Stored data

───

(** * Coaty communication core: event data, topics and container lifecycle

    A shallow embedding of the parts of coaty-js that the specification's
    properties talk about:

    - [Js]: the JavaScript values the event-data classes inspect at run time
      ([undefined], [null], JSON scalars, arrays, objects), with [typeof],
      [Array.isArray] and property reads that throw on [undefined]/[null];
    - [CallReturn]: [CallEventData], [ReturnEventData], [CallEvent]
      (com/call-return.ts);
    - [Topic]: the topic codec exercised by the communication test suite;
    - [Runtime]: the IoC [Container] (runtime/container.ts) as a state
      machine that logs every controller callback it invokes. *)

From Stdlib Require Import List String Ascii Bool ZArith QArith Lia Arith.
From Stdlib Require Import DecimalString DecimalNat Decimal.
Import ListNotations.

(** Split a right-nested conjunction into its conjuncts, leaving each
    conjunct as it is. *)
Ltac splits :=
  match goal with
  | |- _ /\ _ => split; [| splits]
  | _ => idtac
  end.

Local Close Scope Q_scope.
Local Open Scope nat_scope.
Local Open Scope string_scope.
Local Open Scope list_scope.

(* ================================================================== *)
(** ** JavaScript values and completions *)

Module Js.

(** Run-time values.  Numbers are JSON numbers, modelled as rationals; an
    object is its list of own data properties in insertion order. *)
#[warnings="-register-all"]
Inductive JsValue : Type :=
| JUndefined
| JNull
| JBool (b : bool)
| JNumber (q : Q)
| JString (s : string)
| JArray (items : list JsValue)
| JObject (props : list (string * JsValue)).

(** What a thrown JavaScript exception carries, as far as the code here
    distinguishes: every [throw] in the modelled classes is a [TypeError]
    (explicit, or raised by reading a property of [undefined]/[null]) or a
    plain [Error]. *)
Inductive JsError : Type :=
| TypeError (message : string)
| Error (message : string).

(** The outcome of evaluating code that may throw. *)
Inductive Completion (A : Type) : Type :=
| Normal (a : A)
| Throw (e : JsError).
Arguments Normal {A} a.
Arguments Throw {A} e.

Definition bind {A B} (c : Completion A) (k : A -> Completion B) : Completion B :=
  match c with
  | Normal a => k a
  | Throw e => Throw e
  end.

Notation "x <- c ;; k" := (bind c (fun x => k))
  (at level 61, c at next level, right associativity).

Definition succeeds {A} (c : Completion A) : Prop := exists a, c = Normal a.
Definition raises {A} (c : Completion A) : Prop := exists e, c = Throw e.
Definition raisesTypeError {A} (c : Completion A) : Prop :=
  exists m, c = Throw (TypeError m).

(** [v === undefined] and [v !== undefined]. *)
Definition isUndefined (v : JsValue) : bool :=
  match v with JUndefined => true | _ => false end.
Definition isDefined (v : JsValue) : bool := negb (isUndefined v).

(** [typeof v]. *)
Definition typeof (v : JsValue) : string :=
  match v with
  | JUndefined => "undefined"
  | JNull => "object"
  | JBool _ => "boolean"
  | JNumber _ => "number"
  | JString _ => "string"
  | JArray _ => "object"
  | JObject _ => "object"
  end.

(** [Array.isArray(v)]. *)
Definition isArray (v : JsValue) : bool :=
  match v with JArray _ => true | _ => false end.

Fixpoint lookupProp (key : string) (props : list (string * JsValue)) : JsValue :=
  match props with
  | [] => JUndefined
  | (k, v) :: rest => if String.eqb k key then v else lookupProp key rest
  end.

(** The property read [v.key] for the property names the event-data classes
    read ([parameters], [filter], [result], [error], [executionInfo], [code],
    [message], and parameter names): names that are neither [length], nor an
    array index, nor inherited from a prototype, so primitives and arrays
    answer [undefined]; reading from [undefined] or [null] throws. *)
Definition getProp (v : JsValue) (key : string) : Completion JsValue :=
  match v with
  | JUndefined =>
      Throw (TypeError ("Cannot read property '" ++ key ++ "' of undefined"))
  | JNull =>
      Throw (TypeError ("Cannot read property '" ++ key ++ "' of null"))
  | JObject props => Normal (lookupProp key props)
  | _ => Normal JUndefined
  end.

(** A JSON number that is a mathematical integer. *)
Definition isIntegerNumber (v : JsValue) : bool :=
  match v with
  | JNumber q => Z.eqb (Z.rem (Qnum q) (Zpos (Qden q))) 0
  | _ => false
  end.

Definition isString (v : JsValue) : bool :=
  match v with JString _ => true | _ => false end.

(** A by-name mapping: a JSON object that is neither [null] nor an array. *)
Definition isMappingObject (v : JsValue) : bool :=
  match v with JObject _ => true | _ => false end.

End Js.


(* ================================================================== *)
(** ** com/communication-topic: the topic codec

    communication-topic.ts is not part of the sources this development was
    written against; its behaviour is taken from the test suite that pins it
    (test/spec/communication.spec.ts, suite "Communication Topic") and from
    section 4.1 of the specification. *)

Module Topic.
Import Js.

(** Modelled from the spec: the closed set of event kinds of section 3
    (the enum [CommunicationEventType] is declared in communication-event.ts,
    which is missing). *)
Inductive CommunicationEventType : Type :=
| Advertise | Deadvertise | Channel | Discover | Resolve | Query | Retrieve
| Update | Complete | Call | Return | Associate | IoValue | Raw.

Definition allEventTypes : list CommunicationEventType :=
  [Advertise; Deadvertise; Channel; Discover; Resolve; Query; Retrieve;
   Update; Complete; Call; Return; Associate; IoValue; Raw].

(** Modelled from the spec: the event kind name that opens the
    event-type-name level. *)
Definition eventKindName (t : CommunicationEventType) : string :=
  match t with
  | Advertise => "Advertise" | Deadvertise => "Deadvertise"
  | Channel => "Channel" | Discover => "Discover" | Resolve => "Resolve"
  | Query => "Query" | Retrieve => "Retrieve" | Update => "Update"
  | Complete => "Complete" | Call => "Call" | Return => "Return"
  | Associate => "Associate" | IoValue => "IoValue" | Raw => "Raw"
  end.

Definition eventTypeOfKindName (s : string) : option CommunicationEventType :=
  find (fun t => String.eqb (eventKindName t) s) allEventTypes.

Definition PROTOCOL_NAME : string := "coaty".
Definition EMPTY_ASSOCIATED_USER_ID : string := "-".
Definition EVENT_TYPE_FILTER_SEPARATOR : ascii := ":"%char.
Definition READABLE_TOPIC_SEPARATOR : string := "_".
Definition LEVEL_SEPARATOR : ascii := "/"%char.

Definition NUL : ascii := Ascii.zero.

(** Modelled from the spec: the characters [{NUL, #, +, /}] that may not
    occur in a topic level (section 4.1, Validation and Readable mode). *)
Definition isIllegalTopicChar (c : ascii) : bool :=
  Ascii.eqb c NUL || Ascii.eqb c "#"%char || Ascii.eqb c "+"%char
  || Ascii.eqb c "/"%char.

───

__What is needed__:
Repeat exactly the lines from the one containing "Query | Retrieve" through the last line of the records above, both included, and nothing else.

__Output of the exercise__:
| Advertise | Deadvertise | Channel | Discover | Resolve | Query | Retrieve
| Update | Complete | Call | Return | Associate | IoValue | Raw.

Definition allEventTypes : list CommunicationEventType :=
  [Advertise; Deadvertise; Channel; Discover; Resolve; Query; Retrieve;
   Update; Complete; Call; Return; Associate; IoValue; Raw].

(** Modelled from the spec: the event kind name that opens the
    event-type-name level. *)
Definition eventKindName (t : CommunicationEventType) : string :=
  match t with
  | Advertise => "Advertise" | Deadvertise => "Deadvertise"
  | Channel => "Channel" | Discover => "Discover" | Resolve => "Resolve"
  | Query => "Query" | Retrieve => "Retrieve" | Update => "Update"
  | Complete => "Complete" | Call => "Call" | Return => "Return"
  | Associate => "Associate" | IoValue => "IoValue" | Raw => "Raw"
  end.

Definition eventTypeOfKindName (s : string) : option CommunicationEventType :=
  find (fun t => String.eqb (eventKindName t) s) allEventTypes.

Definition PROTOCOL_NAME : string := "coaty".
Definition EMPTY_ASSOCIATED_USER_ID : string := "-".
Definition EVENT_TYPE_FILTER_SEPARATOR : ascii := ":"%char.
Definition READABLE_TOPIC_SEPARATOR : string := "_".
Definition LEVEL_SEPARATOR : ascii := "/"%char.

Definition NUL : ascii := Ascii.zero.

(** Modelled from the spec: the characters [{NUL, #, +, /}] that may not
    occur in a topic level (section 4.1, Validation and Readable mode). *)
Definition isIllegalTopicChar (c : ascii) : bool :=
  Ascii.eqb c NUL || Ascii.eqb c "#"%char || Ascii.eqb c "+"%char
  || Ascii.eqb c "/"%char.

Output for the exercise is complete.